It’s very rare that Tom Cruise projects actually get his appeal. American Made may very well be the best use of him in ages. Yes, sure, the Mission: Impossible films take great pleasure in beating the ever-living crap out of the seemingly invincible action star, but when have they really ever capitalized on his dopey charm and god status? Doug Liman’s newest does exactly that. By setting the precedent that Cruise is in fact someone capable of usurping the wildest of situations with ease and a hint of smugness, the story of Barry Seal roars onto the screen with the shagginess of a 70s/80s thriller.
Seal (Cruise) was a pilot for covert CIA operations in the late 70s and early-to-mid 80s who specialized in everything from taking spy photos in central America to running guns to the Contras before the Iran-Contra conflict. American Made follows his exploits as he works for the CIA and runs drugs for the Medellin cartel (yes, including Pablo Escobar) simultaneously. Seal created a vast empire, and once his work with the CIA became unearthed a deep and much darker political scandal reared its ugly head.
While it’ll be interesting to see the discussion around American Made in relation to glorifying Seal’s exploits—some of the most disgusting ever carried out by the US government—I think there’s something to be said for how director Doug Liman works around it.
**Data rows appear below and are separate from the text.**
Lemma text_stream l s :
  good s -> ground (tctx s) = true -> insert_mode (tctx s) = false -> Forall (fun c => printable c = true \/ c = 10) l ->
  exists s', for_each l (fun c => term_putchar (u8 c)) s = Ret tt s' /\ good s' /\ tctx s' = tctx s /\ abs s' = fold_left (typed (tctx s)) l (abs s).
Proof.
  revert s. induction l as [|c l IH]; intros s Hg Hgr Hins Hl; [by exists s|]. apply Forall_cons in Hl as [Hc Hl].
  assert (Hw : wp (term_putchar c s) (fun _ s' => good s' /\ tctx s' = tctx s /\ abs s' = typed (tctx s) (abs s) c)) by (apply wp_text; by auto).
  apply wp_ret_inv in Hw as ([] & s1 & E1 & Hg1 & Et1 & Ea1).
  destruct (IH s1) as (s2 & E2 & Hg2 & Et2 & Ea2); [done|by rewrite Et1|by rewrite Et1|done|].
  exists s2. split_and!; [|done|congruence|].
  - cbn [for_each]. rewrite (wrap_small 8), (bind_Ret _ _ _ _ _ E1) by (destruct Hc as [Hp| ->]; [unfold printable in Hp; lia|lia]). exact E2.
  - cbn [fold_left]. by rewrite Ea2, Et1, Ea1.
Qed.

(** A character that does not end the line. *)
Lemma type_char_inside t c a : parser_ok R C t -> at_ok R C (cx a) (cy a) -> cx a + 1 < C ->
  type_char t c a = set_cells (<[Z.to_nat (cy a * C + cx a) := glyph_of a c]> (cells a)) (move_to (cx a + 1) (cy a) a).
Proof.
  intros Hp [Hx Hy] Hlt. unfold type_char, put_cell. rewrite (p_rows _ _ _ Hp), (p_cols _ _ _ Hp), (p_bot _ _ _ Hp).
  rewrite (proj2 (Z.ltb_lt (cx a) C)), (proj2 (Z.ltb_lt (cy a) R)) by lia. cbn [andb cx cy set_cells move_to cells]. rewrite (wrap_small 64 (cx a + 1)) by lia.
  rewrite (proj2 (Z.eqb_neq (cx a + 1) C)) by lia. cbn [andb cy set_cells move_to]. by rewrite (proj2 (Z.eqb_neq (cy a) R)) by lia.
Qed.

(** Text that stays on its line appears there, in the current colours. *)
Lemma typed_line t l a : parser_ok R C t -> at_ok R C (cx a) (cy a) -> Forall (fun c => printable c = true) l -> cx a + Z.of_nat (length l) < C ->
  fold_left (typed t) l a =
  set_cells (list_inserts (Z.to_nat (cy a * C + cx a)) ((fun c => glyph_of a (glyph_code t c)) <$> l) (cells a)) (move_to (cx a + Z.of_nat (length l)) (cy a) a).
Proof.
  intros Hp. revert a. induction l as [|c l IH]; intros a [Hx Hy] Hl Hlen; [cbn; rewrite Z.add_0_r; by destruct a|].
  apply Forall_cons in Hl as [Hc Hl]. cbn [length] in Hlen. cbn [fold_left fmap list_fmap length].
  assert (Ec : typed t a c = type_char t (glyph_code t c) a) by (unfold typed; rewrite (proj2 (Z.eqb_neq c 10)); [done|unfold printable in Hc; lia]).
  rewrite Ec, type_char_inside by (done || lia). set (b := set_cells _ _). rewrite (IH b); [|split; cbn; lia|done|cbn; lia].
  unfold b. cbn [cx cy set_cells move_to cells list_inserts]. unfold glyph_of. cbn [colours set_cells move_to].
  replace (Z.to_nat (cy a * C + (cx a + 1))) with (Datatypes.S (Z.to_nat (cy a * C + cx a))) by nia.
  rewrite list_insert_inserts_lt by lia. unfold move_to, set_cells. cbn. f_equal; lia.
Qed.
It’s shown from the get go that Seal is a bit of a dope, someone who really can’t get out of his own way in spite of himself. Give him the tools to break laws under the guise of a secret spy and who the hell knows where he’d run with it. No matter the stakes, Seal has the bargaining power to get out of the situation not by his charm but by his expertise as a pilot. In a time when few could fly over Central America and come back unscathed, Seal always seemed to just ease on by. While the implications of Cruise’s persona laid over someone who was technically a war criminal are iffy at best, Liman and Co. don’t really seem to be taking any political stance on the matter. They’re just kind of interested in seeing how far this guy could rise before crashing.
And believe me, it’s a blast to watch even when it’s incredibly apparent what sections of the narrative Liman takes little-to-no interest in. Seal’s relationship to his wife, Lucy (Sarah Wright), is summed up in a crucial scene. Seal comes home with a giant bag of money and says to his wife, “Do you trust me?” After all of the shit he’s put her through so far, she responds by saying “No,” but she loves him terribly. I’d match the rise and fall of Seal to that of Karen and Henry Hill in Goodfellas, just without the emotional and physical depth.
American Made is made as a breezy thriller that’ll enter and leave your mind upon exiting the theater. It’s a great story that doesn’t lend itself to further reflection, only really amounting to the ephemeral rush you get from watching Liman rush from point A to point B. It’s a damn good ride, though. While a ton of filmmakers would want their big and epic wide shots to canvas the screen, Liman opts for something shakier and unreliable as its narrator. My favorite scenes emulated the scragginess of those handheld Super 8mm home movies, making Seal’s story that much more fun to watch. While everything seems pretty well-orchestrated in terms of plot, Liman and director of photography César Charlone’s work behind the camera further the gag that this was partially made to spite Cruise’s mega ego. For once, he’s shot and construed as someone without the image of superheroism. This time around he’s just stupidly lucky at every turn. That is, until his luck finally runs out.
This is the Cruise show, even to a fault. The supporting cast kind of get pushed to the side for Seal’s antics to inflate and finally pop. Jesse Plemmons even plays the sheriff of where Seal ran this piloting ring out of and is given three quick scenes to scramble with. Sheriff Downing and his wife, Judy (Lola Kirke), talk about Seal and his influence on the community. The Sheriff concedes that he’s bringing a ton of money into the small community of Mena, Arkansas and whatever he’s doing doesn’t really matter to him. Maybe that’s the filmmakers sounding off on their own thoughts on Seal? I don’t know. The film’s eye is securely focused on the excess of money and drugs to be caught up in such minor quibbles.
While I think American Made is perfectly indicative of why Tom Cruise is a golden god that can carry a movie on his back, it becomes apparent early on that this will be a retread of what you’ve seen before. The music cues, the insert shots of something mentioned tangentially to get the viewer back looking at the screen, the big ol’ come down once things go awry. The architecture is fully exposed, not that it was meant to be fully hidden anyway. But hey, great ride, huh?